I think Ben Franklin would think the internet was awesome, especially the porn.

I doubt the Founding Fathers would be as full of themselves as the Founding Fathers Fetishists think they should be. They’d say cool, the right to vote has flourished, control of government has changed hands peacefully several times, and literacy is nearly universal. They’d be impressed with the technology and medicine and be amazed at US for being able to keep everything together for over 200 years.

I sincerely doubt that they’d be having a cow over gun control or income tax. They were men of their times. Times have changed, and if they were here, they’d recognize that. Contrast that with the Founding Father Fetishists who think that the Universal Truth was etched in stone in 1789.

I’m pretty sure they’d be astonished that we were still using the same Constitution, and with so few amendments at that. They had even provided a means for us to chuck the whole thing and start over if it turned out to be unworkable, just as they were doing with the Articles. Many of them no doubt expected to do just that in their own lifetimes.

Many would be not only astonished but elated that we were now a unified country, with only some leftover rhetoric about states’ rights to drag us back to where they were, back to when one could speak seriously about people’s militias and the right to bear arms and the right not to quarter troops. And, depending on their origins, they’d be astonished but either elated or in despair that we had resolved the slavery problem by ending it. They would not be so astonished that racism was still with us, though.

Ben Franklin, Thomas Jefferson and George Wash would sternly disapprove of the ganja prohibition, at least :).

Perhaps, but I don’t think they’d find fault with the Constitution itself, but rather our interpretation of it.

Most of the Federal over-reach you speak of is in defiance of the Tenth Amendment, and a strict reading of the ennumerated powers (such as the interstate commerce clause), after all. This was the prevailing view until the “switch in time that saved nine” in 1937.

Well, only half of him is Negro.

Fortunately, the point of the Revolution was to free the country from an overbearing, unaccountable “do what you’re told” government, so everything is peachy. Not that anyone should give a shit. Would you be upset if you reanimated Galen and he was unhappy with the state of modern medicine?

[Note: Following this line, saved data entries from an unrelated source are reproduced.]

(** X11: [generate] ignores the options of the other mode: with
    [passphrase] true the arguments depend only on [words] and
    [separator] (not on [length] or the character-class flags); with
    [passphrase] not true they depend only on [length] and the four
    flags (not on [words] or [separator]). *)
Theorem bw_generate_mode_args (o o' : Bitwarden.GenerateOptions) :
  (Bitwarden.passphrase o = Some true → Bitwarden.passphrase o' = Some true →
   Bitwarden.words o = Bitwarden.words o' → Bitwarden.separator o = Bitwarden.separator o' →
   Bitwarden.generate_args (Some o) = Bitwarden.generate_args (Some o')) ∧
  (Bitwarden.passphrase o ≠ Some true → Bitwarden.passphrase o' ≠ Some true →
   Bitwarden.length o = Bitwarden.length o' → Bitwarden.uppercase o = Bitwarden.uppercase o' →
   Bitwarden.lowercase o = Bitwarden.lowercase o' → Bitwarden.number o = Bitwarden.number o' →
   Bitwarden.special o = Bitwarden.special o' →
   Bitwarden.generate_args (Some o) = Bitwarden.generate_args (Some o')).
Proof.
  unfold Bitwarden.generate_args. cbn [mbind option_bind]. split.
  - intros Hp Hp' Hw Hs. rewrite Hp, Hp', Hw, Hs. by rewrite !bool_decide_true by done.
  - intros Hp Hp' Hl Hu Hlo Hn Hs.
    rewrite (bool_decide_eq_false_2 _ Hp), (bool_decide_eq_false_2 _ Hp').
    by rewrite Hl, Hu, Hlo, Hn, Hs.
Qed.

(** X12: [listItems] always lists the items of the configured
    organization and collection (its arguments start with list items
    --organizationid ORG --collectionid COL); an empty [search] or
    [folderId] is dropped, so it gives the same command as an absent
    one. *)
Theorem bw_listItems_scoped (cli : Bitwarden.BitwardenCli) (session : string)
    (o : option Bitwarden.ListItemsOptions) (sr f : option string) :
  (∃ rest, Bitwarden.cmd_args (Bitwarden.listItems cli session o) =
     ["list"; "items"; "--organizationid"; Bitwarden.organizationId cli;
      "--collectionid"; Bitwarden.collectionId cli] ++ rest) ∧
  Bitwarden.listItems cli session (Some (Bitwarden.mkListItemsOptions (Some "") f)) =
    Bitwarden.listItems cli session (Some (Bitwarden.mkListItemsOptions None f)) ∧
  Bitwarden.listItems cli session (Some (Bitwarden.mkListItemsOptions sr (Some ""))) =
    Bitwarden.listItems cli session (Some (Bitwarden.mkListItemsOptions sr None)).
Proof.
  split_and!; [|reflexivity|].
  - unfold Bitwarden.listItems. cbn [Bitwarden.cmd_args].
    destruct (o ≫= Bitwarden.search) as [x|]; [destruct (Session.truthy (Some x))|];
    destruct (o ≫= Bitwarden.folderId) as [y|]; try destruct (Session.truthy (Some y));
    rewrite <- ?app_assoc; eexists; reflexivity.
  - unfold Bitwarden.listItems. cbn [mbind option_bind Bitwarden.search Bitwarden.folderId].
    destruct sr as [x|]; [destruct (Session.truthy (Some x))|]; reflexivity.
Qed.

(** X13: each folder and misc tool (list_folders, get_folder,
    sync_vault, generate_password, get_vault_status) runs a [bw]
    command exactly when [getSession()] returns a token, and that
    command's [BW_SESSION] is that token, whatever [process.env] holds;
    when [getSession()] throws, no command runs. *)
Theorem bw_tools_use_current_session (penv : Bitwarden.env) (cli : Bitwarden.BitwardenCli)
    (m : Session.manager) (t : BitwardenTools.tool) :
  (BitwardenTools.tool_call m t = None ↔ Session.getSession m = None) ∧
  (∀ c, BitwardenTools.tool_call m t = Some c →
     ∃ tok, Session.getSession m = Some tok ∧
            Bitwarden.call_env penv cli c !! "BW_SESSION" = Some tok).
Proof.
  unfold BitwardenTools.tool_call. destruct (Session.getSession m) as [tok|] eqn:E.
  - split; [done|]. intros c [= <-]. exists tok. split; [done|].
    apply getSession_spec in E as (_ & Hne & _).
    rewrite call_env_session. destruct t; simpl; by rewrite bool_decide_false.
  - split; [done|]. by intros c.
Qed.

(** X14: after any sequence of [initialize()], [getSession()] and
    [shutdown()] calls from a fresh manager, whatever each [bw] call
    returns, [isUnlocked] is true exactly when [getSession()] returns a
    token: a held token is never the empty string. *)
Theorem bw_isUnlocked_iff_getSession (ops : list Session.op) :
  BitwardenTools.isUnlocked (Session.run Session.init ops) =
    bool_decide (Session.getSession (Session.run Session.init ops) ≠ None).
Proof.
  pose proof (session_tokens_nonempty_run Session.init ops ltac:(by intros t [=])) as Hne.
  revert Hne. generalize (Session.run Session.init ops) as m. intros m Hne.
  unfold BitwardenTools.isUnlocked, Session.getSession.
  destruct (Session.session m) as [t|] eqn:Es; simpl.
  - pose proof (Hne t eq_refl) as Ht. apply not_eq_sym in Ht.
    destruct (String.eqb_spec t ""); [congruence|]. simpl.
    destruct (Session.sessionState m); simpl; reflexivity.
  - destruct (Session.sessionState m); simpl; reflexivity.
Qed.

(* ================================================================== *)
(** ** PollingManager: startAll and stopAll *)
(* ================================================================== *)

Section PollingAllProofs.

Which still makes him 30% ineligible !

I would be very interested in hearing what they’d say about the status of things, once they had the chance to live in this society for a decade or so in order to get up to speed. But I wouldn’t give their opinions any more deference than I would the learned folk we have with us today. Keep in mind, they were beginners. We’ve been at this whole thing much longer.

They might rethink the importance of the whole “quartering of troops” thing!

Agreed; that would probably be addressed by one of those “score of ‘yes we mean it’ clauses in the Bill of Rights” that I gave as a possibility.

The “switch in time that saved nine” was an abandonment of the “liberty of contract” doctrine, not an expansion of the Commerce Clause. The Lochner-era SCOTUS was mostly striking down state laws, not federal ones; in fact, the Lochner case itself revolved around a state law.

Personally, I think the argument that they put a lot of time and thought into crafting a delicate, yet enduring, framework for government is overblown. The Constitution isn’t a masterpiece of a painting with each facet delicately placed just so; it’s a patchwork of compromise and negotiation made by men of their time. If the Founding Fathers had existed 200 years prior, do you think they would have come up with the same system of government? That seems extraordinarily implausible. Then we should we assume that if they lived 200 years later they would be disappointed with our current system of government?

Surely, their views on how our government works today would be the subject of argument and debate among them – just like they argued and debated 220-odd years ago, but we seem to forget about those disagreements.